Traceback (most recent call last):
  File "main.py", line 45, in <module>
    main()
  File "main.py", line 29, in main
    dict_DB = prepare_visualization(cfg, dict_DB)
  File "/media/zdw/disc/whu_selfdriving/drivable_area/eigen/Eigenlanes-main/Modeling/culane/code/libs/prepare.py", line 53, in prepare_visualization
    dict_DB['visualize'] = Visualize_cv(cfg=cfg)
  File "/media/zdw/disc/whu_selfdriving/drivable_area/eigen/Eigenlanes-main/Modeling/culane/code/visualizes/visualize.py", line 25, in __init__
    self.candidates = load_pickle(self.cfg.dir['pre3'] + 'lane_candidates_' + str(self.cfg.n_clusters))
  File "/media/zdw/disc/whu_selfdriving/drivable_area/eigen/Eigenlanes-main/Modeling/culane/code/libs/utils.py", line 77, in load_pickle
    data = pickle.load(f)
  File "/home/zdw/anaconda3/envs/eigen/lib/python3.7/site-packages/torch/storage.py", line 181, in _load_from_bytes
    return torch.load(io.BytesIO(b))
  File "/home/zdw/anaconda3/envs/eigen/lib/python3.7/site-packages/torch/serialization.py", line 713, in load
    return _legacy_load(opened_file, map_location, pickle_module, **pickle_load_args)
  File "/home/zdw/anaconda3/envs/eigen/lib/python3.7/site-packages/torch/serialization.py", line 930, in _legacy_load
    result = unpickler.load()
  File "/home/zdw/anaconda3/envs/eigen/lib/python3.7/site-packages/torch/serialization.py", line 876, in persistent_load
    wrap_storage=restore_location(obj, location),
  File "/home/zdw/anaconda3/envs/eigen/lib/python3.7/site-packages/torch/serialization.py", line 176, in default_restore_location
    result = fn(storage, location)
  File "/home/zdw/anaconda3/envs/eigen/lib/python3.7/site-packages/torch/serialization.py", line 152, in _cuda_deserialize
    device = validate_cuda_device(location)
  File "/home/zdw/anaconda3/envs/eigen/lib/python3.7/site-packages/torch/serialization.py", line 136, in validate_cuda_device
    raise RuntimeError('Attempting to deserialize object on a CUDA '
RuntimeError: Attempting to deserialize object on a CUDA device but torch.cuda.is_available() is False. If you are running on a CPU-only machine, please use torch.load with map_location=torch.device('cpu') to map your storages to the CPU.
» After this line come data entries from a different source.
(** ** Splitting a full child *)

(** The two halves of a full node: the copied right half, and the old node with its counter cut
    down to [MIN_DEGREE - 1]. *)
Lemma split_halves h c lc :
  tree_of h c lc -> numKeys c = 2 * MIN_DEGREE - 1 ->
  exists zks zcs m ly lz,
    copy_loop (MIN_DEGREE - 1) 0 0 MIN_DEGREE (keys (newNode (leaf c))) (keys c) = Ret zks /\
    (if leaf c then Ret (children (newNode (leaf c)))
     else copy_loop MIN_DEGREE 0 0 MIN_DEGREE (children (newNode (leaf c))) (children c))
      = Ret zcs /\
    load (keys c) (MIN_DEGREE - 1) = Ret m /\ lc = ly ++ m :: lz /\
    tree_of h (MkNode (leaf c) (MIN_DEGREE - 1) (keys c) (children c)) ly /\
    tree_of h (MkNode (leaf c) (MIN_DEGREE - 1) zks zcs) lz.
Proof.
  intros Ht Hn. pose proof (tree_shape _ _ _ Ht) as (Hk & Hc & _).
  unfold MIN_DEGREE in *; cbn [Nat.mul Nat.add Nat.sub] in *.
  destruct (copy_spec 2 0 3 (keys (newNode (leaf c))) (keys c)) as (zks & Hz & Hzl & Hzt);
    [simpl; lia..|]. rewrite take_0 in Hzt; simpl in Hzl, Hzt.
  assert (exists k0 k1 k2 k3 k4, keys c = [k0; k1; k2; k3; k4]) as (k0 & k1 & k2 & k3 & k4 & HK5).
  { destruct (keys c) as [|? [|? [|? [|? [|? [|]]]]]]; try discriminate Hk. eauto 6. }
  destruct h as [|h].
  - destruct Ht as (_ & Hl & ->). rewrite Hl. unfold live_keys. rewrite Hn, HK5. simpl.
    exists zks, (replicate 6 None), k2, [k0; k1], [k3; k4].
    rewrite Hl, HK5 in Hz. repeat split; simpl; try (done || lia).
    unfold live_keys; simpl. by rewrite Hzt, HK5.
  - apply tree_inode in Ht as (cs & ls & Hin & ->).
    pose proof (inode_lengths _ _ _ _ _ Hin) as (_ & Hlc & Hll).
    destruct Hin as (_ & Hl & _ & Hkids & Hf). rewrite Hl in *.
    destruct (copy_spec 3 0 3 (children (newNode false)) (children c)) as (zcs & Hzc & Hzcl & Hzct);
      [simpl; lia..|]. rewrite take_0 in Hzct; simpl in Hzcl, Hzct.
    unfold live_kids in Hkids. rewrite Hn, take_ge in Hkids by lia. rewrite Hn in *.
    destruct cs as [|c0 [|c1 [|c2 [|c3 [|c4 [|c5 [|]]]]]]]; try discriminate Hlc.
    destruct ls as [|l0 [|l1 [|l2 [|l3 [|l4 [|l5 [|]]]]]]]; try discriminate Hll.
    exists zks, zcs, k2, (l0 ++ k0 :: l1 ++ k1 :: l2), (l3 ++ k3 :: l4 ++ k4 :: l5).
    split; [done|]. split; [done|]. split; [by rewrite HK5|].
    unfold live_keys. rewrite Hn, HK5. simpl. split; [by rewrite <-!app_assoc; simpl; rewrite <-!app_assoc|].
    rewrite !Forall2_cons in Hf. destruct Hf as (T0 & T1 & T2 & T3 & T4 & T5 & _).
    split; (split; [repeat split; simpl; (done || lia)|]); (split; [done|]).
    + exists [c0; c1; c2], [l0; l1; l2]. unfold live_kids, live_keys; simpl.
      rewrite Hkids, ?HK5. split; [done|]. split; [by rewrite !Forall2_cons|done].
    + exists [c3; c4; c5], [l3; l4; l5]. unfold live_kids, live_keys; simpl.
      rewrite Hzct, Hkids, Hzt, ?HK5. split; [done|]. split; [by rewrite !Forall2_cons|done].
Qed.

Lemma take_S_insert {A : Type} (l : list A) i y :
  i < length l -> take (S i) (<[i := y]> l) = take i l ++ [y].
Proof.
  intros Hi. rewrite (take_S_r _ _ y) by (by apply list_lookup_insert_eq).
  by rewrite take_insert_ge by lia.
Qed.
It shows that torch.cuda.is_available() is False, but when i run this line in terminal, it outputs True:

Python 3.7.13 (default, Mar 29 2022, 02:18:16) 
[GCC 7.5.0] :: Anaconda, Inc. on linux
Type "help", "copyright", "credits" or "license" for more information.
>>> import torch
>>> torch.cuda.is_available()
True

Could you help me with this? Thanks very much.

zdddw commented 2 years ago

Well I found out what's going on. If you have only one gpu, just set self.gpu_id = "0" in config.py file, line 30. I ran the test on my own computer which has only 1 gpu, in the original code the self.gpu_id is 2.